[Opening Data records section]

(* ===== verification/Testing.v ===== *)
(** * Testing: the test framework (src/src/testing.rs)

    Test cases with setup and teardown, suites, the registry and the runs over
    them.  A test function is a parameter: it may change any kernel state, may
    read the clock and may panic, which halts the machine.  The clock is the
    counter that [get_current_time] increments at every call.  Printing is
    left out; the texts of the errors are kept, since results carry them. *)

From stdpp Require Import base numbers list strings.
From S2P Require Import Prelude Errors.
Local Open Scope string_scope.
Local Open Scope Z_scope.
Local Open Scope ruix_scope.

(* ------------------------------------------------------------------ *)
(** ** Errors *)

Inductive TestError : Type :=
| TestError_AssertionFailed (msg : string)
| TestError_ExpectedPanic
| TestError_UnexpectedPanic (msg : string)
| TestError_Timeout
| TestError_SetupFailed (msg : string)
| TestError_TeardownFailed (msg : string)
| TestError_ResourceUnavailable (msg : string).
#[export] Instance TestError_eq_dec : EqDecision TestError.
Proof. solve_decision. Defined.

(** [TestResult] *)
Notation TestResult := (result TestError unit).

Definition display_TestError (e : TestError) : string :=
  match e with
  | TestError_AssertionFailed msg => "Assertion failed: " +:+ msg
  | TestError_ExpectedPanic => "Expected panic but didn't panic"
  | TestError_UnexpectedPanic msg => "Unexpected panic: " +:+ msg
  | TestError_Timeout => "Test timed out"
  | TestError_SetupFailed msg => "Setup failed: " +:+ msg
  | TestError_TeardownFailed msg => "Teardown failed: " +:+ msg
  | TestError_ResourceUnavailable msg => "Resource unavailable: " +:+ msg
  end.

(** The derived [Debug] of the kernel's errors. *)
Definition debug_AllocError (e : AllocError) : string :=
  match e with
  | AllocError_OutOfMemory => "OutOfMemory"
  | AllocError_BadAlignment => "BadAlignment"
  | AllocError_AlreadyInUse => "AlreadyInUse"
  | AllocError_InvalidAddress => "InvalidAddress"
  | AllocError_PermissionDenied => "PermissionDenied"
  end.

Definition debug_ProcessError (e : ProcessError) : string :=
  match e with
  | ProcessError_InvalidPid => "InvalidPid"
  | ProcessError_NotFound => "NotFound"
  | ProcessError_AlreadyExists => "AlreadyExists"
  | ProcessError_InvalidState => "InvalidState"
  | ProcessError_StackAllocationFailed => "StackAllocationFailed"
  | ProcessError_ContextSwitchFailed => "ContextSwitchFailed"
  end.

Definition debug_SysError (e : SysError) : string :=
  match e with
  | SysError_InvalidNumber => "InvalidNumber"
  | SysError_InvalidArgs => "InvalidArgs"
  | SysError_PermissionDenied => "PermissionDenied"
  | SysError_ResourceUnavailable => "ResourceUnavailable"
  | SysError_NotSupported => "NotSupported"
  | SysError_BufferTooSmall => "BufferTooSmall"
  end.

Definition debug_IpcError (e : IpcError) : string :=
  match e with
  | IpcError_ChannelNotFound => "ChannelNotFound"
  | IpcError_ChannelExists => "ChannelExists"
  | IpcError_MessageTooLarge => "MessageTooLarge"
  | IpcError_NoMessage => "NoMessage"
  | IpcError_InvalidChannelId => "InvalidChannelId"
  | IpcError_ConnectionRefused => "ConnectionRefused"
  | IpcError_InvalidSender => "InvalidSender"
  | IpcError_ChannelFull => "ChannelFull"
  | IpcError_HandleNotFound => "HandleNotFound"
  | IpcError_InvalidRange => "InvalidRange"
  | IpcError_AccessDenied => "AccessDenied"
  | IpcError_TransferFailed => "TransferFailed"
  | IpcError_MappingFailed => "MappingFailed"
  | IpcError_UnmappingFailed => "UnmappingFailed"
  | IpcError_InvalidAddress => "InvalidAddress"
  | IpcError_InvalidProcess => "InvalidProcess"
  | IpcError_CircularTransfer => "CircularTransfer"
  end.

Definition debug_HardwareError (e : HardwareError) : string :=
  match e with
  | HardwareError_DeviceNotFound => "DeviceNotFound"
  | HardwareError_DeviceBusy => "DeviceBusy"
  | HardwareError_IoFailed => "IoFailed"
  | HardwareError_InvalidPort => "InvalidPort"
  | HardwareError_Timeout => "Timeout"
  end.

Definition debug_GeneralError (e : GeneralError) : string :=
  match e with
  | GeneralError_InvalidOperation => "InvalidOperation"
  | GeneralError_NotImplemented => "NotImplemented"
  | GeneralError_Internal => "Internal"
  | GeneralError_InvalidState => "InvalidState"
  end.

Definition debug_KernelError (e : KernelError) : string :=
  match e with
  | KernelError_Memory e => "Memory(" +:+ debug_AllocError e +:+ ")"
  | KernelError_Process e => "Process(" +:+ debug_ProcessError e +:+ ")"
  | KernelError_Syscall e => "Syscall(" +:+ debug_SysError e +:+ ")"
  | KernelError_Ipc e => "Ipc(" +:+ debug_IpcError e +:+ ")"
  | KernelError_Hardware e => "Hardware(" +:+ debug_HardwareError e +:+ ")"
  | KernelError_General e => "General(" +:+ debug_GeneralError e +:+ ")"
  end.

(** [From<KernelError> for TestError] *)
Definition TestError_from (error : KernelError) : TestError :=
  TestError_AssertionFailed ("Kernel error: " +:+ debug_KernelError error).

(* ------------------------------------------------------------------ *)
(** ** Assertions

    Each macro returns from the test on failure; the arguments of the form
    [.._text] are what [stringify!] and [{:?}] give. *)

Definition assert_eq {T} `{EqDecision T} (left_text right_text : string) (l r : T) : TestResult :=
  if decide (l = r) then Ok tt
  else Err (TestError_AssertionFailed ("assertion failed: " +:+ left_text +:+ " != " +:+ right_text)).
Definition assert_eq_msg {T} `{EqDecision T} (left_text right_text msg : string) (l r : T) : TestResult :=
  if decide (l = r) then Ok tt
  else Err (TestError_AssertionFailed (msg +:+ ": " +:+ left_text +:+ " != " +:+ right_text)).
Definition assert_ne {T} `{EqDecision T} (left_text right_text : string) (l r : T) : TestResult :=
  if decide (l = r)
  then Err (TestError_AssertionFailed ("assertion failed: " +:+ left_text +:+ " == " +:+ right_text))
  else Ok tt.
Definition assert_true (text : string) (b : bool) : TestResult :=
  if negb b then Err (TestError_AssertionFailed ("assertion failed: " +:+ text +:+ " is not true")) else Ok tt.
Definition assert_false (text : string) (b : bool) : TestResult :=
  if b then Err (TestError_AssertionFailed ("assertion failed: " +:+ text +:+ " is not false")) else Ok tt.
Definition assert_ok {E T} (error_text : E -> string) (r : result E T) : TestResult :=
  match r with
  | Ok _ => Ok tt
  | Err e => Err (TestError_AssertionFailed ("expected Ok, got Err: " +:+ error_text e))
  end.
Definition assert_err {E T} (value_text : T -> string) (r : result E T) : TestResult :=
  match r with
  | Ok v => Err (TestError_AssertionFailed ("expected Err, got Ok: " +:+ value_text v))
  | Err _ => Ok tt
  end.

(* ------------------------------------------------------------------ *)
(** ** Test cases *)

Inductive TestCategory : Type :=
| Category_Unit | Category_Integration | Category_System | Category_Performance | Category_Stress
| Category_Memory | Category_Process | Category_Ipc | Category_Hardware.
#[export] Instance TestCategory_eq_dec : EqDecision TestCategory.
Proof. solve_decision. Defined.

Record TestMetadata : Type := mkTestMetadata {
  tm_name : string;
  tm_description : string;
  tm_category : TestCategory;
  tm_expected_time_ms : Z;
  tm_requires_setup : bool;
  tm_might_panic : bool
}.

Record TestExecutionResult : Type := mkExecutionResult {
  er_test_name : string;
  er_success : bool;
  er_duration_ms : Z;
  er_error : option TestError;
  er_output : list string
}.

Record SuiteMetadata : Type := mkSuiteMetadata {
  sm_description : string;
  sm_category : TestCategory;
  sm_expected_time_ms : Z
}.

Record SuiteResult : Type := mkSuiteResult {
  sr_suite_name : string;
  sr_total_tests : Z;
  sr_passed : Z;
  sr_failed : Z;
  sr_total_time_ms : Z;
  sr_results : list TestExecutionResult
}.

Definition SuiteResult_all_passed (r : SuiteResult) : bool := sr_failed r =? 0.

Section Testing.
(** The kernel state the tests act on. *)
Context {W : Type}.

(** The state of a test run: the clock of [get_current_time] and the kernel. *)
Record tstate : Type := mkTState { TIME_COUNTER : Z; kernel : W }.
Implicit Types (s : tstate).

(** [TIME_COUNTER += 1] is checked in the dev profile. *)
Definition get_current_time s : outcome (Z * tstate) :=
  let! t := add_u64 (TIME_COUNTER s) 1 in Ret (t, mkTState t (kernel s)).

Definition TestFunction : Type := tstate -> outcome (TestResult * tstate).

Record TestCase : Type := mkTestCase {
  tc_metadata : TestMetadata;
  tc_test_fn : TestFunction;
  tc_setup_fn : option TestFunction;
  tc_teardown_fn : option TestFunction
}.

Definition TestCase_new (name description : string) (category : TestCategory) (test_fn : TestFunction) : TestCase :=
  mkTestCase (mkTestMetadata name description category 1000 false false) test_fn None None.

Definition with_expected_time (time_ms : Z) (t : TestCase) : TestCase :=
  let m := tc_metadata t in
  mkTestCase (mkTestMetadata (tm_name m) (tm_description m) (tm_category m) time_ms
                (tm_requires_setup m) (tm_might_panic m))
    (tc_test_fn t) (tc_setup_fn t) (tc_teardown_fn t).
Definition with_setup (setup_fn : TestFunction) (t : TestCase) : TestCase :=
  let m := tc_metadata t in
  mkTestCase (mkTestMetadata (tm_name m) (tm_description m) (tm_category m) (tm_expected_time_ms m)
                true (tm_might_panic m))
    (tc_test_fn t) (Some setup_fn) (tc_teardown_fn t).
Definition with_teardown (teardown_fn : TestFunction) (t : TestCase) : TestCase :=
  mkTestCase (tc_metadata t) (tc_test_fn t) (tc_setup_fn t) (Some teardown_fn).
Definition might_panic (t : TestCase) : TestCase :=
  let m := tc_metadata t in
  mkTestCase (mkTestMetadata (tm_name m) (tm_description m) (tm_category m) (tm_expected_time_ms m)
                (tm_requires_setup m) true)
    (tc_test_fn t) (tc_setup_fn t) (tc_teardown_fn t).

Definition run_normal_test (t : TestCase) : TestFunction := tc_test_fn t.
Definition run_panic_test (t : TestCase) : TestFunction := tc_test_fn t.

(** An optional setup or teardown function. *)
Definition run_optional (f : option TestFunction) : TestFunction := fun s =>
  match f with Some f => f s | None => Ret (Ok tt, s) end.

(** [get_current_time() - start_time] and the result built from it. *)
Definition finish (t : TestCase) (start_time : Z) (success : bool) (error : option TestError) s
    : outcome (TestExecutionResult * tstate) :=
  let! r := get_current_time s in
  let '(now, s) := r in
  let! duration := sub_u64 now start_time in
  Ret (mkExecutionResult (tm_name (tc_metadata t)) success duration error [], s).

Definition TestCase_run (t : TestCase) s : outcome (TestExecutionResult * tstate) :=
  let! r := get_current_time s in
  let '(start_time, s) := r in
  let! r := run_optional (tc_setup_fn t) s in
  match r with
  | (Err e, s) => finish t start_time false (Some (TestError_SetupFailed (display_TestError e))) s
  | (Ok _, s) =>
      let! r := (if tm_might_panic (tc_metadata t) then run_panic_test t else run_normal_test t) s in
      let '(result, s) := r in
      let! r := run_optional (tc_teardown_fn t) s in
      match r with
      | (Err e, s) => finish t start_time false (Some (TestError_TeardownFailed (display_TestError e))) s
      | (Ok _, s) =>
          finish t start_time (is_ok result) (match result with Ok _ => None | Err e => Some e end) s
      end
  end.

(* ------------------------------------------------------------------ *)
(** ** Suites and the registry *)

Record TestSuite : Type := mkTestSuite {
  ts_name : string;
  ts_tests : list TestCase;
  ts_metadata : SuiteMetadata
}.

Definition TestSuite_new (name description : string) (category : TestCategory) : TestSuite :=
  mkTestSuite name [] (mkSuiteMetadata description category 0).

Definition add_test (test : TestCase) (su : TestSuite) : outcome TestSuite :=
  let m := ts_metadata su in
  let! time := add_u64 (sm_expected_time_ms m) (tm_expected_time_ms (tc_metadata test)) in
  Ret (mkTestSuite (ts_name su) (ts_tests su ++ [test])
         (mkSuiteMetadata (sm_description m) (sm_category m) time)).

(** The loop of [TestSuite::run] with its two counters. *)
Fixpoint suite_loop (tests : list TestCase) (passed failed : Z) (results : list TestExecutionResult) s
    : outcome (Z * Z * list TestExecutionResult * tstate) :=
  match tests with
  | [] => Ret (passed, failed, results, s)
  | test :: tests =>
      let! r := TestCase_run test s in
      let '(result, s) := r in
      if er_success result
      then let! passed := add_u64 passed 1 in suite_loop tests passed failed (results ++ [result]) s
      else let! failed := add_u64 failed 1 in suite_loop tests passed failed (results ++ [result]) s
  end.

Definition TestSuite_run (su : TestSuite) s : outcome (SuiteResult * tstate) :=
  let! r := get_current_time s in
  let '(start_time, s) := r in
  let! r := suite_loop (ts_tests su) 0 0 [] s in
  let '(passed, failed, results, s) := r in
  let! r := get_current_time s in
  let '(now, s) := r in
  let! total_time := sub_u64 now start_time in
  Ret (mkSuiteResult (ts_name su) (Z.of_nat (length (ts_tests su))) passed failed total_time results, s).

Record TestRegistry : Type := mkRegistry { suites : list TestSuite }.

Definition TestRegistry_new : TestRegistry := mkRegistry [].
Definition add_suite (su : TestSuite) (r : TestRegistry) : TestRegistry := mkRegistry (suites r ++ [su]).

Fixpoint suites_loop (l : list TestSuite) (all_results : list SuiteResult) s
    : outcome (list SuiteResult * tstate) :=
  match l with
  | [] => Ret (all_results, s)
  | su :: l =>
      let! r := TestSuite_run su s in
      let '(result, s) := r in suites_loop l (all_results ++ [result]) s
  end.
Definition run_all (r : TestRegistry) s : outcome (list SuiteResult * tstate) := suites_loop (suites r) [] s.
(* ===== verification/Serial.v ===== *)
(** * Serial: the serial port (src/src/serial.rs)

    The port belongs to the [uart_16550] crate; the model keeps the bytes
    handed to its [write_str], in order, as Console.v does.  [serial::init]
    prints one line through the console, which copies it to the port, and one
    on the port alone. *)

From stdpp Require Import base numbers list strings.
From S2P Require Import Prelude Console.
Local Open Scope Z_scope.
Local Open Scope ruix_scope.

(** The bytes of a literal. *)
Definition str (s : string) : list Z := (fun c => Z.of_N (Ascii.N_of_ascii c)) <$> String.list_ascii_of_string s.

(** [serial::_print]: [write_fmt] hands the pieces over one by one. *)
Definition serial_print (args : list (list Z)) (SERIAL1 : list Z) : list Z :=
  foldl (fun sent piece => sent ++ piece) SERIAL1 args.

(** [serial_println!]: the format string with a newline appended to it. *)
Definition serial_println (args : list (list Z)) (SERIAL1 : list Z) : list Z :=
  serial_print (args ++ [[0x0A]]) SERIAL1.

Definition serial_write_str (s : list Z) (SERIAL1 : list Z) : list Z := serial_print [s] SERIAL1.

(** [write_byte]: a byte that is no character by itself is sent as ["?"]. *)
Definition serial_write_byte (byte : Z) (SERIAL1 : list Z) : list Z :=
  SERIAL1 ++ (if utf8_valid [byte] then [byte] else str "?").

Definition INITIALIZING : list Z := str "Serial port initializing..." ++ [0x0A].
Definition INITIALIZED : list Z := str "Serial port initialized" ++ [0x0A].

(** [serial::init] *)
Definition serial_init (w : Writer) (SERIAL1 : list Z) : outcome (Writer * list Z) :=
  let! r := vga_print [INITIALIZING] w SERIAL1 in
  Ret (r.1, serial_print [INITIALIZED] r.2).

Lemma serial_print_concat args sent : serial_print args sent = sent ++ concat args.
Proof.
  unfold serial_print. revert sent. induction args as [|p args IH]; intros sent; simpl; [by rewrite app_nil_r|].
  by rewrite IH, <- (assoc_L (++)).
Qed.

Lemma serial_write_byte_spec byte sent :
  is_u8 byte -> serial_write_byte byte sent = sent ++ [if byte <? 0x80 then byte else 0x3F].
Proof.
  intros Hb. unfold serial_write_byte. f_equal. unfold is_u8 in Hb.
  destruct (Z.ltb_spec byte 0x80) as [Hl|Hl].
  - rewrite utf8_ascii; [done|]. repeat constructor; lia.
  - replace (utf8_valid [byte]) with false; [done|]. symmetry. unfold utf8_valid. simpl.
    repeat (case_match; bool_to_prop; try done; try lia).
Qed.

(** The first line reaches screen and port, the second one the port only. *)
Lemma serial_init_spec w t sent :
  console_rep w t ->
  exists w', serial_init w sent = Ret (w', sent ++ INITIALIZING ++ INITIALIZED) /\
    console_rep w' (t_write (w_color_code w) INITIALIZING t).
Proof.
  intros Hr. destruct (vga_print_spec [INITIALIZING] w t sent Hr) as (w' & E & _ & Hr').
  exists w'. unfold serial_init. rewrite E, bind_ret. cbn [fst snd]. rewrite serial_print_concat.
  split; [|by rewrite concat_cons, app_nil_r in Hr']. by rewrite <- (assoc_L (++)).
Qed.
(* ------------------------------------------------------------------ *)
(** ** Properties *)

(** C9: what the boot leads to.  Whenever [kernel_main] gets to its end without
    a panic, CPU 0 is registered, the boot tests have run on the kernel with
    its heap, and: if a test failed the kernel halts, otherwise it calls the
    first program, with processes 1 and 2 ready behind whatever the tests left
    in the table, the timer armed for process 1 (with its limit of 30 ticks
    unless the tests registered another one), and the 25 frames of the heap,
    the frames of the three user pages and of the two page tables pairwise
    distinct frames of the usable memory. *)
Theorem boot_sequence `{X86AddrLaws} {RT} `{EqDecision RT} (Usable : RT) `{X86FlagsLaws} `{!X86Paging}
    `{!X86PagingLaws} `{!X86Page} `{!X86PageLaws} {Fut HT G} `{FallbackHeap HT} `{GdtTableLaws G} `{StarRegister}
    {MP : Mapper (BootInfoFrameAllocator RT)} {ML : MapperLaws (BootInfoFrameAllocator RT) (H2 := BootInfo_FrameAllocator Usable)}
    (l : layout) (off : Z) (mm : list (BootRegion RT)) (suites : list (TestSuite (statics RT Fut HT)))
    (s : tstate (statics RT Fut HT)) (e : boot_end RT Fut HT) :
  memory_map_ok mm -> bytes_ok (st_mem (kernel s)) -> st_cpus (kernel s) = CpuManager_new ->
  0 <= current_process_id (CPU_DATA (st_machine (kernel s))) ->
  kernel_main (G := G) Usable l off mm suites s = Ret e ->
  exists mp st1 rs s2,
    CpuManager_get_current_cpu (st_cpus st1) = Ok (PerCpuData_new 0 (KERNEL_STACK_BASE + KERNEL_STACK_SIZE)) /\
    run_seq (all_tests suites) (mkTState (TIME_COUNTER s) st1) = Ret (rs, s2) /\
    match e with
    | Boot_halts why st =>
        why = Boot_check_failed /\ st = kernel s2 /\ ~ Forall (fun r => er_success r = true) rs
    | Boot_calls _ code stack code2 _ st =>
        Forall (fun r => er_success r = true) rs /\
        exists heap p1 p2,
          Forall2 (backed mp (st_mem st1)) heap_pages heap /\
          let frames := heap ++ [code; stack; code2; p_page_table_frame p1; p_page_table_frame p2] in
          NoDup frames /\
          (forall f, f ∈ frames -> f ∈ usable_addresses Usable (BootInfoFrameAllocator_init mm)) /\
          st_sched st = add_process p2 (add_process p1 (st_sched (kernel s2))) /\
          p_id p1 = 1 /\ p_id p2 = 2 /\ p_state p1 = Ready /\ p_state p2 = Ready /\
          let t2 := TIMEOUT_MANAGER (st_timer (kernel s2)) in
          armed 1 (current_tick t2) (match tm_find 1 t2 with Some x => pt_limit x | None => 30 end) 0
            (TIMEOUT_MANAGER (st_timer st))
    end.
Proof.
  intros Hmm Hb Hc Hp E.
  destruct (kernel_main_inv Usable l off mm suites s e Hc Hp E)
    as (st0 & off' & mp & fa & st1 & rs & s2 & Hm0 & _ & Hcpu & Eb & Hrs & Hend).
  rewrite <- Hm0 in Hb. destruct (boot_memory_inv Usable mm Hmm off' st0 mp fa st1 Hb Eb)
    as (heap & k & -> & HF & Hs & Hcs & _).
  exists mp, st1, rs, s2. rewrite Hcs. split; [done|]. split; [done|].
  destruct Hend as [[Hf ->]|[Hall Eu]]; [done|].
  apply (boot_user_inv Usable mm Hmm) in Eu
    as (virt & code & stack & code2 & fa' & st' & p1 & p2 & -> & Hsub & Hsch & I1 & I2 & S1 & S2 & Ht).
  split; [done|]. exists heap, p1, p2. split; [done|]. cbv zeta.
  pose proof (sublist_app _ _ _ _ Hs Hsub) as Hsl. rewrite take_drop in Hsl.
  split; [apply (sublist_NoDup _ _ (NoDup_usable Usable mm Hmm) Hsl)|].
  split; [intros f Hf; by eapply elem_of_sublist|]. split_and!; try done.
  rewrite Ht. apply boot_timer_armed.
Qed.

[Closing Data records section]

In the entries above, identify every line with the string "clock".

**Answer to the problem**:
    read the clock and may panic, which halts the machine.  The clock is the
(** The state of a test run: the clock of [get_current_time] and the kernel. *)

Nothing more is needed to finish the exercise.